Filter the entries and keep only the lines where the string "rewrite" appears.

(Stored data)
━━━
(* ===== verification/WalProps.v ===== *)
(** The properties of the write-ahead log ([src/src/wal.rs]), proved from
    [WalLemmas.v], with the concrete runs that show their hypotheses can hold. *)

From S2P Require Import Prelude Fs Instances RecordModel Wal WalLemmas.

Section properties.
Context (crc32_hash : bytes → Z).
Context (read_dir : gmap string file → list string).

Abbreviation append := (append crc32_hash).
Abbreviation open := (open crc32_hash read_dir).
Abbreviation wal_inv := (wal_inv crc32_hash).
Abbreviation disk_segs := (disk_segs crc32_hash).

(** Opening a directory in the state a crash left. *)
Lemma crash_open st2 l max_bytes from_lsn :
  (∀ x, is_u32 (crc32_hash x)) → (∀ m, read_dir m ≡ₚ (map_to_list m).*1) →
  fs_faults st2 = [] → disk_segs (fs_files st2) l →
  ∃ w m' logs s rs,
    open max_bytes from_lsn st2 =
      (Ok (w, mk_replay (base.filter (λ r, from_lsn < lsn r) (log_records l.*1))
                        (max_lsn_of (log_records l.*1))), mk_fs m' [])
    ∧ wal_inv m' w logs s rs ∧ logs ++ [(s, rs)] = logs_or_new l.*1
    ∧ wal_segment_max_bytes w = max_bytes ∧ wal_sealed w = seg_of <$> logs.
Proof.
  intros Hc Hr Hq D. destruct st2 as [m2 q]. simpl in Hq. subst q. by apply open_ok.
Qed.

(** C13: durability of the log under any I/O faults and a crash at the end. From an
    open log, append a batch (whose first LSN is above the one a full active segment is
    named after), die, and open again: the log opens, every record
    that was in it is still there, of the batch a prefix of whole records is there,
    and if [append] returned [Ok] the whole batch is; without faults it does return
    [Ok]. What [open] replays is what is above the watermark, in log order, and the
    highest LSN reported counts every record. *)
Theorem append_crash_open m w logs s rs st r0 recs res w' st' st2 max_bytes from_lsn
  (crc_u32 : ∀ l, is_u32 (crc32_hash l))
  (read_dir_perm : ∀ m, read_dir m ≡ₚ (map_to_list m).*1) :
  wal_inv m w logs s rs → fs_files st = m → Forall record_fits (r0 :: recs) →
  (wal_segment_max_bytes w ≤ wal_active_bytes w → s < lsn r0) →
  append (r0 :: recs) (w, st) = (res, (w', st')) →
  crash st' st2 → fs_faults st2 = [] →
  (fs_faults st = [] → res = Ok tt) ∧
  ∃ kept, kept `prefix_of` (r0 :: recs) ∧ (res = Ok tt → kept = r0 :: recs) ∧
    let all := log_records (logs ++ [(s, rs)]) ++ kept in
    ∃ w2 m2 logs2 s2 rs2,
      open max_bytes from_lsn st2 =
        (Ok (w2, mk_replay (base.filter (λ r, from_lsn < lsn r) all) (max_lsn_of all)),
         mk_fs m2 []) ∧
      wal_inv m2 w2 logs2 s2 rs2 ∧ log_records (logs2 ++ [(s2, rs2)]) = all.
Proof.
  intros I Hst Hfit Hlt Hrun Hcr Hq2.
  destruct (append_spec _ _ _ _ _ _ _ _ _ _ _ _ I Hst Hfit Hlt Hrun)
    as (_ & Hq & logs' & s' & rs' & m1 & f' & Hcase & D & Hs' & Hg & Hok).
  split; [intros Hno; by apply Hq |].
  destruct (crash_grown _ crc_u32 _ _ _ _ _ _ _ _ D Hfit Hs' Hg Hcr) as (j & t & D2 & Hall).
  exists (take j (r0 :: recs)). split; [by eexists; rewrite take_drop |].
  split; [intros Hr; apply Hall; by apply Hok |]. intros all.
  destruct (crash_open _ _ max_bytes from_lsn crc_u32 read_dir_perm Hq2 D2)
    as (w2 & m2 & logs2 & s2 & rs2 & E & I2 & El & _).
  assert (log_records (clean logs' ++ [(s', rs' ++ take j (r0 :: recs), t)]).*1 = all) as Ha.
  { rewrite fmap_app, clean_fst. simpl. rewrite log_records_snoc. unfold all. f_equal.
    by eapply append_records. }
  rewrite Ha in E. exists w2, m2, logs2, s2, rs2. split; [done |]. split; [done |].
  rewrite El, <- Ha. by apply log_records_or_new.
Qed.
━━━
#### Reply to the exercise
  exists (take j (r0 :: recs)). split; [by eexists; rewrite take_drop |].
  { rewrite fmap_app, clean_fst. simpl. rewrite log_records_snoc. unfold all. f_equal.
  rewrite Ha in E. exists w2, m2, logs2, s2, rs2. split; [done |]. split; [done |].
  rewrite El, <- Ha. by apply log_records_or_new.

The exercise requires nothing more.